Die Verwundeten werden ohne Betäubung operiert. Es gibt keine Schmerzmittel oder Beruhigungsmittel.20 Er besucht seine Nichte Wissam, die von Schmerzen gequält wird, im Al-Shifa-Krankenhaus, die ihn um eine tödliche Injektion bittet. Sie sagt, Allah werde ihr vergeben.
»Aber er wird mir nicht vergeben, Wissam.«
»Ich werde ihn in deinem Namen darum bitten«, sagt sie.
Nach den Luftangriffen schließt er sich den Rettungsmannschaften an, »unter dem zirpenden Summen von Drohnen, die wir am Himmel nicht sehen konnten«. Eine Zeile von T. S. Eliot, »ein Haufen zerbrochener Bilder«, geht ihm durch den Kopf. Die Verletzten und Toten werden »auf Dreirädern transportiert oder in Tierkarren mitgeschleppt«.

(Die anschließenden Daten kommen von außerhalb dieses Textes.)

(* ===== verification/CompressionFacts.v ===== *)
(** * Facts about the compression filter

    What is written through the filter onto the block I/O layer is read back
    through it page for page, and the configuration saved in the header makes
    the resuming kernel's filter the one that wrote the image. *)

From S2P Require Import Prelude States CString BlockIO BlockIOFacts BlockIORead Compression.
From stdpp Require Import numbers base list.
#[local] Open Scope Z_scope.
#[local] Arguments Z.to_nat : simpl never.
#[local] Arguments Nat.mul : simpl never.

(** ** What the filter asks of a transform

    Compressed data fits the two-page output buffer (the algorithm may ignore
    the capacity it is given), and a page that shrank is decompressed to what
    it was. *)
Class Lossless (alg : comp_alg) : Prop := {
  compress_bound (x : page) : full_page x ->
    (length (crypto_comp_compress alg x PAGE_SIZE).2 <= 2 * Z.to_nat PAGE_SIZE)%nat;
  compress_inverse (x : page) l out : full_page x -> l < PAGE_SIZE ->
    crypto_comp_compress alg x PAGE_SIZE = (0, l, out) ->
    0 <= l <= Z.of_nat (length out) /\
    crypto_comp_decompress alg (take (Z.to_nat l) out) PAGE_SIZE = (0, PAGE_SIZE, x)
}.

(** A context [prepare_context] has filled. *)
Definition ready_context (alg : comp_alg) (c : cpu_context) : Prop :=
  transform c = Some alg /\ (exists pb, page_buffer c = Some pb /\ full_page pb) /\
  exists ob, output_buffer c = Some ob /\ length ob = (2 * Z.to_nat PAGE_SIZE)%nat.

Definition ready (alg : comp_alg) (c : compress_state) : Prop := Forall (ready_context alg) (contexts c).

(** The record passed below for a page. *)
Definition sent (alg : comp_alg) (p : Z * page) (e : Z * page * Z) : Prop :=
  let '(pfn, pg) := p in let '(pfn', data, size) := e in
  pfn' = pfn /\ full_page data /\
  ((size = PAGE_SIZE /\ data = pg) \/
   (0 <= size < PAGE_SIZE /\
    crypto_comp_decompress alg (take (Z.to_nat size) data) PAGE_SIZE = (0, PAGE_SIZE, pg))).

Lemma fresh_output_length : length fresh_output = (2 * Z.to_nat PAGE_SIZE)%nat.
Proof. apply repeat_length. Qed.

Lemma memcpy_ok (dst bs : list Z) :
  (length bs <= length dst)%nat -> memcpy dst bs = Some (bs ++ drop (length bs) dst).
Proof. intros Hl. unfold memcpy. by rewrite (proj2 (Nat.leb_le _ _)). Qed.

Lemma memcpy_page (dst pg : page) : full_page dst -> full_page pg -> memcpy dst pg = Some pg.
Proof.
  unfold full_page. intros Hd Hp. apply memcpy_all. lia.
Qed.

Lemma compress_page_sent alg `{Lossless alg} ctx pfn pg :
  ready_context alg ctx -> full_page pg ->
  exists ctx' data size, compress_page ctx alg pg PAGE_SIZE = Some (ctx', data, size) /\
    ready_context alg ctx' /\ sent alg (pfn, pg) (pfn, data, size).
Proof.
  intros (Ht & (pb & Hpb & Hfpb) & (ob & Hob & Hlob)) Hpg. unfold compress_page.
  pose proof (compress_bound pg Hpg) as Hb. assert (length pg = Z.to_nat PAGE_SIZE) as Hlp by exact Hpg. rewrite (take_ge pg) by (rewrite Hlp; done).
  destruct (crypto_comp_compress alg pg PAGE_SIZE) as [[ret l] out] eqn:E. cbn [snd] in Hb.
  rewrite Hob. cbn [mbind option_bind]. rewrite memcpy_ok by lia. cbn [mbind option_bind].
  destruct ((ret =? 0) && (l <? PAGE_SIZE)) eqn:Hc; breflect.
  - subst. destruct (compress_inverse pg l out Hpg ltac:(done) E) as [Hl Hd]. simpl. rewrite Hpb. simpl.
    rewrite take_app_le by lia. unfold full_page in *.
    assert (length (take (Z.to_nat l) out) = Z.to_nat l) as Hlt by (rewrite length_take; lia).
    rewrite memcpy_ok by lia. simpl. eexists _, _, _. split; [done|].
    assert (length (take (Z.to_nat l) out ++ drop (length (take (Z.to_nat l) out)) pb) = Z.to_nat PAGE_SIZE) as Hfull
      by (rewrite length_app, length_drop; lia).
    split; [split_and!; simpl; eauto|].
    + exists (out ++ drop (length out) ob). split; [done|]. rewrite length_app, length_drop. lia.
    + split_and!; [done|done|]. right. split; [lia|]. rewrite <- Hlt at 1. by rewrite take_app_length.
  - eexists _, _, _. split; [done|]. split.
    + split_and!; simpl; eauto. eexists. split; [done|]. rewrite length_app, length_drop. lia.
    + split_and!; [done|done|]. by left.
Qed.

(** ** Whole images through the filter

    Each page goes through the context of some processor. *)

Fixpoint compress_write_image (l : list (nat * Z * page)) : M (compress_state * bio_state) Z :=
  match l with
  | [] => ret 0
  | (cpu, pfn, pg) :: l' =>
      bind (toi_compress_write_page cpu pfn pg PAGE_SIZE) (fun r => or_return r (compress_write_image l'))
  end.

(** Pages are read by the given processors into the given buffers. *)
Fixpoint compress_read_image (l : list (nat * page))
    : M (compress_state * bio_state) (list (Z * page) * Z) :=
  match l with
  | [] => ret ([], 0)
  | (cpu, buffer) :: l' =>
      bind (toi_compress_read_page cpu buffer) (fun '(pfn, size, pg, r) =>
        if negb (r =? 0) then ret ([], r)
        else bind (compress_read_image l') (fun '(l, r') => ret ((pfn, pg) :: l, r')))
  end.
(* ===== verification/PrepareImage.v ===== *)
(** * Preparing the image: kernel/power/tuxonice_prepare_image.c

    The extra pages for the atomic copy, the accounting of what is still
    needed, and the loop that frees memory and allocates storage until the
    image fits.

    What lies outside, the memory manager, the freezer and the active
    allocator, is the class [Machine]: queries and actions on a world [W].
    The file's static variables are the record [prep]. *)

From S2P Require Import Prelude States ImageFlags.
From stdpp Require Import numbers base list gmap.
#[local] Open Scope Z_scope.
#[local] Open Scope step_scope.

Definition MIN_FREE_RAM : Z := 100.
Definition MIN_EXTRA_PAGES_ALLOWANCE : Z := 500.
Definition MAX_ORDER : nat := 11.
Definition MAX_TRIES : Z := 2.

(** Size of [struct toi_header] (tuxonice_io.h). *)
Definition sizeof_toi_header : Z := 536.

Class Machine (W : Type) := {
  (* memory *)
  mm_env : W -> mem_env;
  mm_zones : W -> list mzone;
  mm_tasks : W -> list task;
  mm_current : W -> nat;
  zone_free_pages : W -> mzone -> Z;   (* zone_page_state(zone, NR_FREE_PAGES) *)
  kzalloc : W -> W * bool;
  kfree : W -> W;
  get_free_pages : nat -> W -> W * option Z;
  free_pages : Z -> nat -> W -> W;
  shrink_all_memory : Z -> W -> W;
  drop_pagecache : W -> W;
  (* processes and devices *)
  freeze_processes : W -> W * Z;
  thaw_processes : W -> W;
  thaw_kernel_threads : W -> W;
  toi_go_atomic : W -> W * Z;
  toi_end_atomic : W -> W;
  (* the active allocator *)
  alloc_available : W -> Z;
  alloc_allocated : W -> Z;
  reserve_header_space : Z -> W -> W;
  allocate_storage : Z -> W -> W;
  (* the modules and the bitmaps *)
  memory_for_modules : W -> Z;
  expected_compression_ratio : W -> Z;
  header_storage_for_modules : W -> Z;
  pageflags_space_needed : W -> Z;
  checksum_pages : Z -> W -> W * Z
}.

»Wir sammelten Teile von verstümmelten Leichen auf und legten sie auf eine Decke; hier fand man ein Bein, dort eine Hand, der Rest sah aus wie Hackfleisch«, schreibt er. »In der vergangenen Woche haben viele Bewohner Gazas begonnen, ihre Namen mit Kugelschreiber oder wasserfestem Stift auf ihre Hände und Beine zu schreiben, damit man sie identifizieren kann, wenn der Tod kommt.«
»Das mag makaber erscheinen«, schreibt er, »aber es ergibt durchaus Sinn: Wir wollen in Erinnerung bleiben, wir wollen, dass unsere Geschichten erzählt werden, wir suchen nach Würde. Zumindest werden unsere Namen auf unseren Gräbern stehen. Der Geruch der nicht geborgenen Leichen unter den Trümmern eines Hauses, das letzte Woche getroffen wurde, hängt noch immer in der Luft. Je mehr Zeit vergeht, desto stärker wird der Geruch.«21
Die Szenen um ihn herum werden surreal. Am 19. November 2023, dem 44. Tag des Angriffs, schreibt er:
Ein Mann reitet auf einem Pferd auf mich zu, vor sich den Leichnam eines toten Teenagers über den Sattel geworfen. Es dürfte sich um seinen Sohn handeln. Die Szene wirkt wie aus einem historischen Film, nur dass das Pferd schwach ist und sich kaum noch bewegen kann. Er kehrt nicht aus einer Schlacht zurück. Er ist kein Ritter. Seine Augen sind voller Tränen, während er in der einen Hand die kleine Reitgerte und in der anderen das Zaumzeug hält. Ich habe den Impuls, ihn zu fotografieren, aber dann wird mir bei dem Gedanken plötzlich übel. Er grüßt niemanden. Er schaut kaum auf. Er ist zu sehr in seiner Trauer gefangen. Die meisten Menschen nutzen den alten Friedhof des Lagers; er ist der sicherste, und obwohl er eigentlich längst voll ist, beginnen sie nun, flachere Gräber zu graben und die neuen Toten auf den alten zu begraben – um die Familien zusammenzuhalten.22
Am 21. November flieht er nach anhaltendem Panzerbeschuss mit seinem Sohn und seiner 76-jährigen Schwiegermutter, die im Rollstuhl sitzt, aus Dschabaliya in den Süden. Sie wird im Februar in einem Zelt in Rafah sterben. Sie müssen israelische Kontrollpunkte passieren, an denen Soldaten willkürlich Männer und Jungen aus der Warteschlange herausgreifen, um sie zu verhören und festzunehmen.
»Auf beiden Seiten der Straße liegen zahllose Leichen verstreut umher«, schreibt er. »Sie sehen aus, als seien sie schon mit dem Boden verschmolzen. Der Gestank ist furchtbar. Aus dem Fenster eines ausgebrannten Autos streckt sich uns eine Hand entgegen, als wollte sie – ganz speziell von mir – etwas erbitten. Kopflose Körper hier. Abgetrennte Köpfe dort. Gliedmaßen und kostbare Körperteile, einfach weggeworfen und der Fäulnis überlassen.«
Er sagt zu seinem Sohn Yasser: »Schau nicht hin. Geh einfach weiter, Junge.«23
Anfang Dezember wird Atefs Familienhaus bei einem Luftangriff zerstört. Er schreibt:
Das Haus, in dem ein Schriftsteller aufwächst, ist eine Quelle, aus der er Material schöpft. In jedem meiner Romane habe ich, wenn ich ein typisches Haus im Lager beschreiben wollte, unser Haus heraufbeschworen. Ich habe die Möbel ein wenig umgestellt, den Namen der Gasse geändert, aber wem machte ich damit etwas vor? Es war immer unser Haus.
Alle Häuser in Dschabaliya sind klein. Sie wurden ohne Plan, auf die Schnelle errichtet, und sind nicht auf Dauer gemacht. Diese Häuser ersetzten die Zelte, in denen PalästinenserInnen wie meine Großmutter Eisha nach der Vertreibung von 1948 lebten.